Stored data entries:
(* ===== verification/DrmVblank.v ===== *)
(** * DrmVblank: vertical-blanking counters, interrupts and events
      (src/drm/drm_vblank.c)

    The counter of a CRTC, the reference count that keeps its interrupt on, the
    timer that switches it off, and the list of events that wait for a vblank.
    The CRTC hooks of the driver and the clock are an interface.  A function of
    the source runs under the locks it takes, so it is one step here.  Drivers are
    those with [DRIVER_ATOMIC]; works, the timestamp helper and the restore of legacy
    drivers are not modelled, and the ioctls are in DrmVblankIoctl. *)

From S2P Require Export DrmModes.

(** ** The driver's hooks and the clock *)

(** A hook may be missing.  Reading the hardware takes time: every hook returns
    the state it leaves. *)
Class VblankDriver (S : Type) := {
  hook_get_vblank_counter : option (S -> nat -> Z * S);
  (** success, time and new state, for a maximal error and whether it is called
      from the interrupt *)
  hook_get_vblank_timestamp : option (S -> nat -> Z -> bool -> bool * Z * S);
  hook_enable_vblank : option (S -> nat -> Z * S);
  hook_disable_vblank : option (S -> nat -> S);
  ktime_get : S -> Z * S
}.

(** ** State *)

(** [struct drm_vblank_crtc]; [vb_timer] tells whether the timer that disables
    the interrupt is armed, [vb_queue] which callers sleep on the wait queue and have
    not been woken. *)
Record drm_vblank_crtc := mkvb {
  vb_last : Z; vb_time : Z; vb_count : Z;
  vb_refcount : Z; vb_enabled : bool; vb_inmodeset : Z;
  vb_framedur_ns : Z; vb_linedur_ns : Z; vb_max_vblank_count : Z;
  vb_offdelay_ms : Z; vb_disable_immediate : bool;
  vb_timer : bool; vb_hwmode : drm_display_mode; vb_queue : gset nat
}.

Inductive vblank_event_type : Set :=
| DRM_EVENT_VBLANK | DRM_EVENT_FLIP_COMPLETE | DRM_EVENT_CRTC_SEQUENCE.

(** [struct drm_pending_vblank_event]. *)
Record drm_pending_vblank_event := mkev {
  ev_id : Z; ev_type : vblank_event_type; ev_pipe : nat; ev_sequence : Z
}.

(** What user space receives. *)
Inductive vblank_payload : Set :=
| PayloadVbl (sequence tv_sec tv_usec : Z)
| PayloadSeq (sequence time_ns : Z).

(** What the file uses of [struct drm_device], the module parameters, and the
    events sent so far. *)
Record vblank_dev (S : Type) := mkvd {
  vd_crtcs : list drm_vblank_crtc;
  vd_max_vblank_count : Z;
  vd_disable_immediate : bool; vd_offdelay : Z; vd_precision : Z;
  vd_events : list drm_pending_vblank_event;
  vd_sent : list (drm_pending_vblank_event * vblank_payload);
  vd_drv : S
}.
Arguments mkvd {S}. Arguments vd_crtcs {S}. Arguments vd_max_vblank_count {S}.
Arguments vd_disable_immediate {S}. Arguments vd_offdelay {S}. Arguments vd_precision {S}.
Arguments vd_events {S}. Arguments vd_sent {S}. Arguments vd_drv {S}.

Definition DRM_TIMESTAMP_MAXRETRIES : Z := 3.

(** [ktime_t] is a signed 64-bit number of nanoseconds. *)
Definition s64 (x : Z) : Z := (x + 2 ^ 63) mod 2 ^ 64 - 2 ^ 63.

Definition DIV_ROUND_CLOSEST_ULL (x d : Z) : Z := u64 (x + d / 2) / u32 d.

Definition drm_vblank_passed (seq ref : Z) : bool := u64 (seq - ref) <=? 1 .<< 23.

(** ** Counter and timestamp *)

Section Vblank.
Context {S : Type} `{!VblankDriver S}.
Implicit Types (v : drm_vblank_crtc) (s : S) (d : vblank_dev S) (pipe : nat).

Definition store_vblank v (vblank_count_inc t_vblank last : Z) : drm_vblank_crtc :=
  {| v with vb_last := last; vb_time := t_vblank;
            vb_count := u64 (vb_count v + vblank_count_inc) |}.

Definition drm_max_vblank_count (dev_max : Z) v : Z :=
  if truthy (vb_max_vblank_count v) then vb_max_vblank_count v else dev_max.

Definition __get_vblank_counter s pipe : Z * S :=
  match hook_get_vblank_counter with
  | Some get => get s pipe
  | None => (0, s)
  end.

Prompt: Please print out every record exactly as it is written.

Result for this task:
(* ===== verification/DrmVblank.v ===== *)
(** * DrmVblank: vertical-blanking counters, interrupts and events
      (src/drm/drm_vblank.c)

    The counter of a CRTC, the reference count that keeps its interrupt on, the
    timer that switches it off, and the list of events that wait for a vblank.
    The CRTC hooks of the driver and the clock are an interface.  A function of
    the source runs under the locks it takes, so it is one step here.  Drivers are
    those with [DRIVER_ATOMIC]; works, the timestamp helper and the restore of legacy
    drivers are not modelled, and the ioctls are in DrmVblankIoctl. *)

From S2P Require Export DrmModes.

(** ** The driver's hooks and the clock *)

(** A hook may be missing.  Reading the hardware takes time: every hook returns
    the state it leaves. *)
Class VblankDriver (S : Type) := {
  hook_get_vblank_counter : option (S -> nat -> Z * S);
  (** success, time and new state, for a maximal error and whether it is called
      from the interrupt *)
  hook_get_vblank_timestamp : option (S -> nat -> Z -> bool -> bool * Z * S);
  hook_enable_vblank : option (S -> nat -> Z * S);
  hook_disable_vblank : option (S -> nat -> S);
  ktime_get : S -> Z * S
}.

(** ** State *)

(** [struct drm_vblank_crtc]; [vb_timer] tells whether the timer that disables
    the interrupt is armed, [vb_queue] which callers sleep on the wait queue and have
    not been woken. *)
Record drm_vblank_crtc := mkvb {
  vb_last : Z; vb_time : Z; vb_count : Z;
  vb_refcount : Z; vb_enabled : bool; vb_inmodeset : Z;
  vb_framedur_ns : Z; vb_linedur_ns : Z; vb_max_vblank_count : Z;
  vb_offdelay_ms : Z; vb_disable_immediate : bool;
  vb_timer : bool; vb_hwmode : drm_display_mode; vb_queue : gset nat
}.

Inductive vblank_event_type : Set :=
| DRM_EVENT_VBLANK | DRM_EVENT_FLIP_COMPLETE | DRM_EVENT_CRTC_SEQUENCE.

(** [struct drm_pending_vblank_event]. *)
Record drm_pending_vblank_event := mkev {
  ev_id : Z; ev_type : vblank_event_type; ev_pipe : nat; ev_sequence : Z
}.

(** What user space receives. *)
Inductive vblank_payload : Set :=
| PayloadVbl (sequence tv_sec tv_usec : Z)
| PayloadSeq (sequence time_ns : Z).

(** What the file uses of [struct drm_device], the module parameters, and the
    events sent so far. *)
Record vblank_dev (S : Type) := mkvd {
  vd_crtcs : list drm_vblank_crtc;
  vd_max_vblank_count : Z;
  vd_disable_immediate : bool; vd_offdelay : Z; vd_precision : Z;
  vd_events : list drm_pending_vblank_event;
  vd_sent : list (drm_pending_vblank_event * vblank_payload);
  vd_drv : S
}.
Arguments mkvd {S}. Arguments vd_crtcs {S}. Arguments vd_max_vblank_count {S}.
Arguments vd_disable_immediate {S}. Arguments vd_offdelay {S}. Arguments vd_precision {S}.
Arguments vd_events {S}. Arguments vd_sent {S}. Arguments vd_drv {S}.

Definition DRM_TIMESTAMP_MAXRETRIES : Z := 3.

(** [ktime_t] is a signed 64-bit number of nanoseconds. *)
Definition s64 (x : Z) : Z := (x + 2 ^ 63) mod 2 ^ 64 - 2 ^ 63.

Definition DIV_ROUND_CLOSEST_ULL (x d : Z) : Z := u64 (x + d / 2) / u32 d.

Definition drm_vblank_passed (seq ref : Z) : bool := u64 (seq - ref) <=? 1 .<< 23.

(** ** Counter and timestamp *)

Section Vblank.
Context {S : Type} `{!VblankDriver S}.
Implicit Types (v : drm_vblank_crtc) (s : S) (d : vblank_dev S) (pipe : nat).

Definition store_vblank v (vblank_count_inc t_vblank last : Z) : drm_vblank_crtc :=
  {| v with vb_last := last; vb_time := t_vblank;
            vb_count := u64 (vb_count v + vblank_count_inc) |}.

Definition drm_max_vblank_count (dev_max : Z) v : Z :=
  if truthy (vb_max_vblank_count v) then vb_max_vblank_count v else dev_max.

Definition __get_vblank_counter s pipe : Z * S :=
  match hook_get_vblank_counter with
  | Some get => get s pipe
  | None => (0, s)
  end.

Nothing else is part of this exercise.